Equivalent sets. Are they interchangeable?

Question

Freshman question, really, but the more I think about it, the more I doubt.

Suppose that two sets belong to the same equivalence class. Are they in effect interchangeable? (I understand that there is no axiom of `interchangeability' in the definition of an equivalence relation.)

For example, consider the equivalence class of all people who are 30 years old. This equivalence class contains both men and women who are 30; and men and women are different 'objects' if I may say. Yet if I consider the class of people who are 30 for some analysis, it does not matter if I pick a man or a woman. They are interchangeable as long as what matter is their age.

I just wonder if this is characteristic of all equivalence classes one can encounter in mathematics.

Answer 1

The answer to your question is in the question, here:

They are interchangeable as long as what matter is their age.

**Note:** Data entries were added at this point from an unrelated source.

(** * LidarDescription: the LiDAR sensor descriptor of the Carla plugin

    Shallow embedding of [Settings/LidarDescription.h] ([ULidarDescription]):
    its twelve fields with their in-class defaults, [AcceptVisitor], and the
    [Load] / [Validate] pair whose declarations are in the header.

    Numeric types: [uint32] fields are [N]; [float] fields are modelled as
    rationals [Q] (every default is exactly representable, and the
    descriptor's logic is comparisons and constant assignments only). *)

From Stdlib Require Import QArith Lqa NArith String List Bool Lia.
Import ListNotations.

Open Scope Q_scope.

(** ** Data model (LidarDescription.h, lines 27-83) *)

Record ULidarDescription := mkLidarDescription {
  Channels : N;             (* uint32 Channels = 32u *)
  Range : Q;                (* float Range = 5000.0f *)
  PointsPerSecond : N;      (* uint32 PointsPerSecond = 56000u *)
  RotationFrequency : Q;    (* float RotationFrequency = 10.0f *)
  UpperFovLimit : Q;        (* float UpperFovLimit = 10.0f *)
  LowerFovLimit : Q;        (* float LowerFovLimit = -30.0f *)
  ShowDebugPoints : bool;   (* bool ShowDebugPoints = false *)
  GaussianNoise : Q;        (* float GaussianNoise = 0.0f *)
  DropOutPattern : Q;       (* float DropOutPattern = 1.0f *)
  LidarType : N;            (* uint32 LidarType = 1u *)
  DebugFlag : N;            (* uint32 DebugFlag = 2016u *)
  HorizonRange : Q          (* float HorizonRange = 360.0f *)
}.

(** The default-constructed descriptor: the in-class initialisers. *)
Definition default_lidar : ULidarDescription := {|
  Channels := 32%N;
  Range := 5000;
  PointsPerSecond := 56000%N;
  RotationFrequency := 10;
  UpperFovLimit := 10;
  LowerFovLimit := -30;
  ShowDebugPoints := false;
  GaussianNoise := 0;
  DropOutPattern := 1;
  LidarType := 1%N;
  DebugFlag := 2016%N;
  HorizonRange := 360
|}.

(** Field names, and the value of a field as the log and diagnostics show it. *)
Inductive Field :=
| FChannels | FRange | FPointsPerSecond | FRotationFrequency
| FUpperFovLimit | FLowerFovLimit | FShowDebugPoints | FGaussianNoise
| FDropOutPattern | FLidarType | FDebugFlag | FHorizonRange.

Definition all_fields : list Field :=
  [FChannels; FRange; FPointsPerSecond; FRotationFrequency;
   FUpperFovLimit; FLowerFovLimit; FShowDebugPoints; FGaussianNoise;
   FDropOutPattern; FLidarType; FDebugFlag; FHorizonRange].

Definition field_name (f : Field) : string :=
  match f with
  | FChannels => "Channels"
  | FRange => "Range"
  | FPointsPerSecond => "PointsPerSecond"
  | FRotationFrequency => "RotationFrequency"
  | FUpperFovLimit => "UpperFovLimit"
  | FLowerFovLimit => "LowerFovLimit"
  | FShowDebugPoints => "ShowDebugPoints"
  | FGaussianNoise => "GaussianNoise"
  | FDropOutPattern => "DropOutPattern"
  | FLidarType => "LidarType"
  | FDebugFlag => "DebugFlag"
  | FHorizonRange => "HorizonRange"
  end.

Inductive FieldValue :=
| VUInt (n : N)
| VFloat (q : Q)
| VBool (b : bool).

Definition get_field (f : Field) (d : ULidarDescription) : FieldValue :=
  match f with
  | FChannels => VUInt (Channels d)
  | FRange => VFloat (Range d)
  | FPointsPerSecond => VUInt (PointsPerSecond d)
  | FRotationFrequency => VFloat (RotationFrequency d)
  | FUpperFovLimit => VFloat (UpperFovLimit d)
  | FLowerFovLimit => VFloat (LowerFovLimit d)
  | FShowDebugPoints => VBool (ShowDebugPoints d)
  | FGaussianNoise => VFloat (GaussianNoise d)
  | FDropOutPattern => VFloat (DropOutPattern d)
  | FLidarType => VUInt (LidarType d)
  | FDebugFlag => VUInt (DebugFlag d)
  | FHorizonRange => VFloat (HorizonRange d)
  end.

(** Field assignments ([this->X = v]). *)
Definition set_Channels (v : N) (d : ULidarDescription) :=
  {| Channels := v; Range := Range d; PointsPerSecond := PointsPerSecond d;
     RotationFrequency := RotationFrequency d; UpperFovLimit := UpperFovLimit d;
     LowerFovLimit := LowerFovLimit d; ShowDebugPoints := ShowDebugPoints d;
     GaussianNoise := GaussianNoise d; DropOutPattern := DropOutPattern d;
     LidarType := LidarType d; DebugFlag := DebugFlag d;
     HorizonRange := HorizonRange d |}.
Definition set_Range (v : Q) (d : ULidarDescription) :=
  {| Channels := Channels d; Range := v; PointsPerSecond := PointsPerSecond d;
     RotationFrequency := RotationFrequency d; UpperFovLimit := UpperFovLimit d;
     LowerFovLimit := LowerFovLimit d; ShowDebugPoints := ShowDebugPoints d;
     GaussianNoise := GaussianNoise d; DropOutPattern := DropOutPattern d;
     LidarType := LidarType d; DebugFlag := DebugFlag d;
     HorizonRange := HorizonRange d |}.
Definition set_PointsPerSecond (v : N) (d : ULidarDescription) :=
  {| Channels := Channels d; Range := Range d; PointsPerSecond := v;
     RotationFrequency := RotationFrequency d; UpperFovLimit := UpperFovLimit d;
     LowerFovLimit := LowerFovLimit d; ShowDebugPoints := ShowDebugPoints d;
     GaussianNoise := GaussianNoise d; DropOutPattern := DropOutPattern d;
     LidarType := LidarType d; DebugFlag := DebugFlag d;
     HorizonRange := HorizonRange d |}.
Definition set_RotationFrequency (v : Q) (d : ULidarDescription) :=
  {| Channels := Channels d; Range := Range d; PointsPerSecond := PointsPerSecond d;
     RotationFrequency := v; UpperFovLimit := UpperFovLimit d;
     LowerFovLimit := LowerFovLimit d; ShowDebugPoints := ShowDebugPoints d;
     GaussianNoise := GaussianNoise d; DropOutPattern := DropOutPattern d;
     LidarType := LidarType d; DebugFlag := DebugFlag d;
     HorizonRange := HorizonRange d |}.
Definition set_UpperFovLimit (v : Q) (d : ULidarDescription) :=
  {| Channels := Channels d; Range := Range d; PointsPerSecond := PointsPerSecond d;
     RotationFrequency := RotationFrequency d; UpperFovLimit := v;
     LowerFovLimit := LowerFovLimit d; ShowDebugPoints := ShowDebugPoints d;
     GaussianNoise := GaussianNoise d; DropOutPattern := DropOutPattern d;
     LidarType := LidarType d; DebugFlag := DebugFlag d;
     HorizonRange := HorizonRange d |}.
Definition set_LowerFovLimit (v : Q) (d : ULidarDescription) :=
  {| Channels := Channels d; Range := Range d; PointsPerSecond := PointsPerSecond d;
     RotationFrequency := RotationFrequency d; UpperFovLimit := UpperFovLimit d;
     LowerFovLimit := v; ShowDebugPoints := ShowDebugPoints d;
     GaussianNoise := GaussianNoise d; DropOutPattern := DropOutPattern d;
     LidarType := LidarType d; DebugFlag := DebugFlag d;
     HorizonRange := HorizonRange d |}.
Definition set_ShowDebugPoints (v : bool) (d : ULidarDescription) :=
  {| Channels := Channels d; Range := Range d; PointsPerSecond := PointsPerSecond d;
     RotationFrequency := RotationFrequency d; UpperFovLimit := UpperFovLimit d;
     LowerFovLimit := LowerFovLimit d; ShowDebugPoints := v;
     GaussianNoise := GaussianNoise d; DropOutPattern := DropOutPattern d;
     LidarType := LidarType d; DebugFlag := DebugFlag d;
     HorizonRange := HorizonRange d |}.
Definition set_GaussianNoise (v : Q) (d : ULidarDescription) :=
  {| Channels := Channels d; Range := Range d; PointsPerSecond := PointsPerSecond d;
     RotationFrequency := RotationFrequency d; UpperFovLimit := UpperFovLimit d;
     LowerFovLimit := LowerFovLimit d; ShowDebugPoints := ShowDebugPoints d;
     GaussianNoise := v; DropOutPattern := DropOutPattern d;
     LidarType := LidarType d; DebugFlag := DebugFlag d;
     HorizonRange := HorizonRange d |}.
Definition set_DropOutPattern (v : Q) (d : ULidarDescription) :=
  {| Channels := Channels d; Range := Range d; PointsPerSecond := PointsPerSecond d;
     RotationFrequency := RotationFrequency d; UpperFovLimit := UpperFovLimit d;
     LowerFovLimit := LowerFovLimit d; ShowDebugPoints := ShowDebugPoints d;
     GaussianNoise := GaussianNoise d; DropOutPattern := v;
     LidarType := LidarType d; DebugFlag := DebugFlag d;
     HorizonRange := HorizonRange d |}.
Definition set_LidarType (v : N) (d : ULidarDescription) :=
  {| Channels := Channels d; Range := Range d; PointsPerSecond := PointsPerSecond d;
     RotationFrequency := RotationFrequency d; UpperFovLimit := UpperFovLimit d;
     LowerFovLimit := LowerFovLimit d; ShowDebugPoints := ShowDebugPoints d;
     GaussianNoise := GaussianNoise d; DropOutPattern := DropOutPattern d;
     LidarType := v; DebugFlag := DebugFlag d;
     HorizonRange := HorizonRange d |}.
Definition set_DebugFlag (v : N) (d : ULidarDescription) :=
  {| Channels := Channels d; Range := Range d; PointsPerSecond := PointsPerSecond d;
     RotationFrequency := RotationFrequency d; UpperFovLimit := UpperFovLimit d;
     LowerFovLimit := LowerFovLimit d; ShowDebugPoints := ShowDebugPoints d;
     GaussianNoise := GaussianNoise d; DropOutPattern := DropOutPattern d;
     LidarType := LidarType d; DebugFlag := v;
     HorizonRange := HorizonRange d |}.
Definition set_HorizonRange (v : Q) (d : ULidarDescription) :=
  {| Channels := Channels d; Range := Range d; PointsPerSecond := PointsPerSecond d;
     RotationFrequency := RotationFrequency d; UpperFovLimit := UpperFovLimit d;
     LowerFovLimit := LowerFovLimit d; ShowDebugPoints := ShowDebugPoints d;
     GaussianNoise := GaussianNoise d; DropOutPattern := DropOutPattern d;
     LidarType := LidarType d; DebugFlag := DebugFlag d;
     HorizonRange := v |}.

If all that matters in any particular context is the condition that specifies the equivalence relation then any representative will do.

Answer 2

I may be just rephrasing some of the answers, but I like to think that an equivalence relation is simply a problem specific notion of equality; the relation tries to summarize all the important properties that are relevant to the problem in question. In this sense, if any two objects are equivalent they can be used interchangeably without consequence.

To exemplify, you can consider that a sphere is equivalent to a cylinder if all that matters to your problem is purely topological. As long as distances start to matter, this topological notion of 'equality' is not suitable anymore you should look for a more stringent notion of 'equality'.